Surface Functionalization of Reconstructed Si(111) with Methionine

Abstract

Understanding the fundamental interactions between biological and inorganic systems enables better control of the molecular adsorption and nanofilm growth processes, allowing the manipulation of interfacial phenomena for potential applications in nanobiotechnology and biomedical sciences. Here, we provide the first study of coverage-dependent adsorption behavior of l-methionine molecules on the Si(111)7×7 surface by using X-ray photoelectron spectroscopy (XPS) and large-scale ab initio density functional theory (DFT)-D2 calculations (that include van der Waals corrections), particularly to follow the evolution of the adsorption structures and growth mechanisms as a function of coverage.
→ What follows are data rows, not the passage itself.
(** * SamplingWithReplacement.cpp *)

Section Sampling.
(** RandomStream.h is not part of the sources: [Next s min max] answers the
    drawn number and the next state of the stream, or [None] when it throws. *)
Variable RandomStream : Type.
Variable Next : RandomStream -> Z -> Z -> option (Z * RandomStream).
Variable malloc_fails : Z -> bool.
(** [new (std::nothrow)] of the result object fails. *)
Variable new_fails : bool.








End Sampling.

(** * Basic facts about machine integers and memory *)


Lemma size_t_range z : 0 <= size_t z < 2 ^ 64.
Proof. unfold size_t, k_cBitsForSizeTCore. apply Z.mod_pos_bound. reflexivity. Qed.

Lemma ptrdiff_t_small z : - 2 ^ 63 <= z < 2 ^ 63 -> ptrdiff_t z = z.
Proof.
  intros H. unfold ptrdiff_t, k_cBitsForSizeTCore.
  replace (64 - 1) with 63 by reflexivity.
  rewrite Z.mod_small; [lia|].
  change (2 ^ 64) with (2 * 2 ^ 63). lia.
Qed.

Lemma ptrdiff_t_size_t_m1 : ptrdiff_t (size_t (-1)) = -1.
Proof. reflexivity. Qed.

Lemma load_Some {A} (a : list A) i x :
  load a i = Some x <-> 0 <= i /\ a !! Z.to_nat i = Some x.
Proof.
  unfold load. destruct (Z.ltb_spec i 0); split; intros H1; try discriminate.
  - destruct H1; lia.
  - split; [lia | exact H1].
  - destruct H1 as [_ H1]. exact H1.
Qed.


Lemma load_lt {A} (a : list A) i x : load a i = Some x -> 0 <= i < Z.of_nat (length a).
Proof.
  intros H. apply load_Some in H. destruct H as [H0 H].
  apply lookup_lt_Some in H. lia.
Qed.



Lemma store_inv {A} (a a' : list A) i x :
  store a i x = Some a' -> 0 <= i < Z.of_nat (length a) /\ a' = <[Z.to_nat i := x]> a.
Proof.
  unfold store. intros H.
  destruct (Z.leb_spec 0 i); [|discriminate].
  destruct (Z.ltb_spec i (Z.of_nat (length a))); [|discriminate].
  simpl in H. injection H as <-. split; [lia | reflexivity].
Qed.

Lemma load_store_eq {A} (a : list A) i x :
  0 <= i < Z.of_nat (length a) -> load (<[Z.to_nat i := x]> a) i = Some x.
Proof.
  intros H. apply load_Some. split; [lia|].
  apply list_lookup_insert_eq. lia.
Qed.

Lemma load_store_ne {A} (a : list A) i j x :
  0 <= i -> i <> j -> load (<[Z.to_nat i := x]> a) j = load a j.
Proof.
  intros Hi Hne. unfold load. destruct (Z.ltb_spec j 0); [reflexivity|].
  apply list_lookup_insert_ne. lia.
Qed.





(** * Sampling sets *)

Section SamplingFacts.
Variable RandomStream : Type.
Variable Next : RandomStream -> Z -> Z -> option (Z * RandomStream).
Variable malloc_fails : Z -> bool.
Variable new_fails : bool.



End SamplingFacts.



(** * Segmented tensors: Expand on an expanded tensor *)

Section ExpandNoop.
Context {TValues : Type}.
Variable uninitValue : nat -> TValues.
Variable uninitDivision : nat -> Z.
Variable realloc_fails : Z -> bool.

Lemma Expand_of_expanded (t : SegmentedRegionCore) (acDivisionsPlusOne : list Z) :
  m_bExpanded t = true ->
  Expand uninitValue uninitDivision realloc_fails t acDivisionsPlusOne = Some (false, t).
Proof. intros H. unfold Expand. rewrite H. reflexivity. Qed.

Lemma Expand_success_expanded (t t' : SegmentedRegionCore) (acDivisionsPlusOne : list Z) :
  Expand uninitValue uninitDivision realloc_fails t acDivisionsPlusOne = Some (false, t') ->
  m_bExpanded t' = true.
Proof.
  unfold Expand. destruct (m_bExpanded t) eqn:Hb.
  - intros [= <-]. exact Hb.
  - destruct (m_cDimensions t <=? 0); [discriminate|].
    destruct (Z.of_nat (length (m_aDimensions t)) <? m_cDimensions t); [discriminate|].
    destruct (ExpandInit _ _ _ _) as [[[stack c1] cn]|]; [|discriminate]. simpl.
    destruct (EnsureValueCapacity _ _ _ _) as [[] t1]; simpl; [discriminate|].
    destruct (ExpandLoop _ _ _ _ _ _ _) as [aValues|]; [|discriminate]. simpl.
    destruct (ExpandDivisions _ _ _ _ _ _) as [[[] t3]|]; simpl; try discriminate.
    intros [= <-]. reflexivity.
Qed.

End ExpandNoop.

(** C9.  [Expand] on a tensor that is already expanded returns success at
    once and leaves the tensor (cut arrays, value grid, flag) as it is, for
    any region counts; so a second [Expand] after a successful one changes
    nothing. *)
Theorem Expand_twice_is_noop :
  forall (TValues : Type) (uninitValue : nat -> TValues) (uninitDivision : nat -> Z)
         (realloc_fails : Z -> bool)
         (t : SegmentedRegionCore (TValues := TValues)) (acDivisionsPlusOne : list Z),
    (m_bExpanded t = true ->
     Expand uninitValue uninitDivision realloc_fails t acDivisionsPlusOne = Some (false, t))
    /\ (forall t' ac',
          Expand uninitValue uninitDivision realloc_fails t acDivisionsPlusOne = Some (false, t') ->
          Expand uninitValue uninitDivision realloc_fails t' ac' = Some (false, t')).
Proof.
  intros TValues uv ud rf t ac. split.
  - apply Expand_of_expanded.
  - intros t' ac' H. apply Expand_of_expanded.
    exact (Expand_success_expanded uv ud rf t t' ac H).
Qed.

Definition scenario5_tensor : SegmentedRegionCore (TValues := Z) :=
  {| m_cValueCapacity := 2; m_cVectorLength := 1; m_cDimensionsMax := 1; m_cDimensions := 1;
     m_aValues := [10; 20]; m_bExpanded := false;
     m_aDimensions := [ {| cDivisions := 1; aDivisions := [2]; cDivisionCapacity := 1 |} ] |}.

Definition scenario5_expanded : SegmentedRegionCore (TValues := Z) :=
  {| m_cValueCapacity := 7; m_cVectorLength := 1; m_cDimensionsMax := 1; m_cDimensions := 1;
     m_aValues := [10; 10; 10; 20; 20; 0; 0]; m_bExpanded := true;
     m_aDimensions := [ {| cDivisions := 4; aDivisions := [0; 1; 2; 3; 0; 0];
                           cDivisionCapacity := 6 |} ] |}.

Lemma Expand_twice_is_noop_witness :
  Expand (fun _ => 0) (fun _ => 0) (fun _ => false) scenario5_tensor [5]
  = Some (false, scenario5_expanded)
  /\ Expand (fun _ => 0) (fun _ => 0) (fun _ => false) scenario5_expanded [5]
     = Some (false, scenario5_expanded).
Proof.
  split; [reflexivity|].
  apply (Expand_twice_is_noop Z (fun _ => 0) (fun _ => 0) (fun _ => false)
           scenario5_expanded [5]).
  reflexivity.
Defined.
Our DFT-D2 calculations show that the most stable adsorption configuration involves a dehydrogenated methionine adspecies N-bonded on Si with its S atom undertaking long-range interaction with Si at the early growth stage. XPS analysis further reveals a three-stage growth process, from a chemisorbed interfacial layer (first stage) to a transitional layer (second stage) and finally to a zwitterionic multilayer film (third stage), upon increasing methionine exposure. In the interfacial layer, a single prominent N 1s feature corresponding to the formation of a Si–N covalent-bonded structure involving a dehydrogenated amino group is observed. At a higher coverage, the presence of two N 1s peaks corresponding to N···H–O hydrogen bonding and protonated amino (−NH3+) group supports the formation of a transitional layer and a zwitterionic layer. In contrast to cysteine, which has been observed to unidentately attach through either the dehydrogenated amino or thiol group, methionine [obtained by replacing a thiol (−SH) group in cysteine with a terminal methylthio methylene (−CH2SCH3) group] is found to exhibit remarkably different bonding interaction involving S dative bond. The discernibly longer molecular backbone in methionine also leads to unique bonding features that significantly affect the details of the nanofilm growth.